Look through the listing below, find every line with the string "Import", and copy it.

+++ GIVEN INFORMATION +++

(* ===== verification/Bloom.v ===== *)
(** * Bloom filters

    src/lib/salad/bloom.h and bloom.c: a filter is a table of blocks of 512
    bits; a value sets some bits of one block.  src/box/tuple_bloom.c keeps one
    filter for every prefix of the parts of a key, so that partial keys can be
    looked up too.

    The logarithms with which the size of a filter is found are parameters.
    The hashes of the prefixes of a key are given as a list. *)

From stdpp Require Import list.
From S2P Require Import Prelude Bits VyStmt.

Open Scope Z_scope.

Definition BLOOM_CACHE_LINE : Z := 64.
Definition bloom_block_bits : Z := BLOOM_CACHE_LINE * CHAR_BIT.

(** The blocks as bytes. *)
Record bloom := mk_bloom {
  b_table_size : Z;
  b_hash_count : Z;
  b_table : list (list Z);
}.
#[export] Instance bloom_rebuild : Rebuild bloom := fun b => mk_bloom (b_table_size b) (b_hash_count b) (b_table b).

Section Bloom.
(** The type double, ceil(log(x) / log(0.5)) and ceil(x / log(2)). *)
Context {double : Type} (ceil_log : double -> Z) (ceil_bits : Z -> Z).

(** No filter if there is no memory. *)
Definition bloom_create (number_of_values : Z) (false_positive_rate : double) (oom : bool) : option bloom :=
  let hash_count := uwrap 16 (ceil_log false_positive_rate) in
  let bit_count := u64 (ceil_bits (u32 (number_of_values * hash_count))) in
  let block_bits := bloom_block_bits in
  let block_count := u32 (u64 (bit_count + block_bits - 1) / block_bits) in
  if oom then None
  else Some (mk_bloom block_count hash_count (replicate (Z.to_nat block_count) (replicate (Z.to_nat BLOOM_CACHE_LINE) 0))).

(** The loops; [n] of them are to come.  None if a bit is out of the block. *)
Fixpoint bloom_add_loop (n : nat) (i hash hash2 : Z) (bits : list Z) : option (list Z) :=
  match n with
  | 0%nat => Some bits
  | S n =>
      '(_, bits) ← bit_set bits (hash mod bloom_block_bits);
      bloom_add_loop n (i + 1) (u32 (hash + hash2 + i * i)) hash2 bits
  end.
(** None for a division by zero or an access outside of the table. *)
Definition bloom_add (b : bloom) (hash : Z) : option bloom :=
  if b_table_size b =? 0 then None
  else
    let pos := Z.to_nat (hash mod b_table_size b) in
    let hash := hash / b_table_size b in
    let hash2 := hash / bloom_block_bits + 1 in
    bits ← b_table b !! pos;
    bits ← bloom_add_loop (Z.to_nat (b_hash_count b)) 0 hash hash2 bits;
    Some (b <| b_table ::= <[pos := bits]> |>).

Fixpoint bloom_has_loop (n : nat) (i hash hash2 : Z) (bits : list Z) : option bool :=
  match n with
  | 0%nat => Some true
  | S n =>
      set ← bit_test bits (hash mod bloom_block_bits);
      if negb set then Some false else bloom_has_loop n (i + 1) (u32 (hash + hash2 + i * i)) hash2 bits
  end.
Definition bloom_maybe_has (b : bloom) (hash : Z) : option bool :=
  if b_table_size b =? 0 then None
  else
    let pos := Z.to_nat (hash mod b_table_size b) in
    let hash := hash / b_table_size b in
    let hash2 := hash / bloom_block_bits + 1 in
    bits ← b_table b !! pos;
    bloom_has_loop (Z.to_nat (b_hash_count b)) 0 hash hash2 bits.

(** ** Filters of tuples *)

Record tuple_hash_array := mk_hash_array { ha_values : list Z; ha_capacity : Z }.

(** The return code. *)
Definition tuple_hash_array_add (arr : tuple_hash_array) (hash : Z) : oprog (Z * tuple_hash_array) :=
  let count := Z.of_nat (length (ha_values arr)) in
  if match list.last (ha_values arr) with Some last => last =? hash | None => false end then mret (0, arr)
  else if ha_capacity arr <=? count then
    let capacity := Z.max (u32 (ha_capacity arr * 2)) 1024 in
    oom ← fails;
    if oom : bool then mret (-1, arr) else mret (0, mk_hash_array (ha_values arr ++ [hash]) capacity)
  else mret (0, mk_hash_array (ha_values arr ++ [hash]) (ha_capacity arr)).

(** An array for every part of the key. *)
Definition tuple_bloom_builder : Type := list tuple_hash_array.
Definition tuple_bloom_builder_new (part_count : nat) : tuple_bloom_builder := replicate part_count (mk_hash_array [] 0).

(** tuple_bloom_builder_add and tuple_bloom_builder_add_key, with the hashes of
    the prefixes of the key. *)
Fixpoint tuple_bloom_builder_add (builder : tuple_bloom_builder) (hashes : list Z) : oprog (Z * tuple_bloom_builder) :=
  match builder, hashes with
  | arr :: builder, hash :: hashes =>
      '(rc, arr) ← tuple_hash_array_add arr hash;
      if negb (rc =? 0) then mret (-1, arr :: builder)
      else
        '(rc, builder) ← tuple_bloom_builder_add builder hashes;
        mret (rc, arr :: builder)
  | [], [] => mret (0, [])
  | _, _ => abort
  end.

Record tuple_bloom := mk_tuple_bloom { tb_is_legacy : bool; tb_parts : list bloom }.

Fixpoint bloom_add_all (b : bloom) (values : list Z) : option bloom :=
  match values with
  | [] => Some b
  | hash :: values => b ← bloom_add b hash; bloom_add_all b values
  end.

(** The rate that is left for a part, from the rates of the parts before it. *)
Context (part_fpr : double -> list bloom -> Z -> double).

Fixpoint tuple_bloom_parts (fpr : double) (parts : list bloom) (arrs : list tuple_hash_array) : oprog (option (list bloom)) :=
  match arrs with
  | [] => mret (Some parts)
  | arr :: arrs =>
      let count := u32 (Z.of_nat (length (ha_values arr))) in
      oom ← fails;
      match bloom_create count (part_fpr fpr parts count) oom with
      | None => mret None
      | Some b =>
          match bloom_add_all b (ha_values arr) with
          | None => abort
          | Some b => tuple_bloom_parts fpr (parts ++ [b]) arrs
          end
      end
  end.
Definition tuple_bloom_new (builder : tuple_bloom_builder) (fpr : double) : oprog (option tuple_bloom) :=
  oom ← fails;
  if oom : bool then mret None
  else
    parts ← tuple_bloom_parts fpr [] builder;
    mret (mk_tuple_bloom false <$> parts).

(** The hashes of the prefixes, one for every part that is given. *)
Fixpoint parts_maybe_have (parts : list bloom) (hashes : list Z) : option bool :=
  match hashes, parts with
  | [], _ => Some true
  | hash :: hashes, b :: parts =>
      has ← bloom_maybe_has b hash;
      if negb has then Some false else parts_maybe_have parts hashes
  | _ :: _, [] => None
  end.
(** [whole] is the hash of all the parts, in a filter of an older version. *)
Definition tuple_bloom_maybe_has (b : tuple_bloom) (whole : Z) (hashes : list Z) : option bool :=
  if tb_is_legacy b then head (tb_parts b) ≫= fun part => bloom_maybe_has part whole
  else if negb (length (tb_parts b) =? length hashes)%nat then None
  else parts_maybe_have (tb_parts b) hashes.
Definition tuple_bloom_maybe_has_key (b : tuple_bloom) (part_count : nat) (whole : Z) (hashes : list Z) : option bool :=
  if tb_is_legacy b then
    if (length hashes <? part_count)%nat then Some true else head (tb_parts b) ≫= fun part => bloom_maybe_has part whole
  else if negb ((length hashes <=? part_count)%nat && (length (tb_parts b) =? part_count)%nat) then None
  else parts_maybe_have (tb_parts b) hashes.
End Bloom.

+++

[EXERCISE ANSWER]
From stdpp Require Import list.
From S2P Require Import Prelude Bits VyStmt.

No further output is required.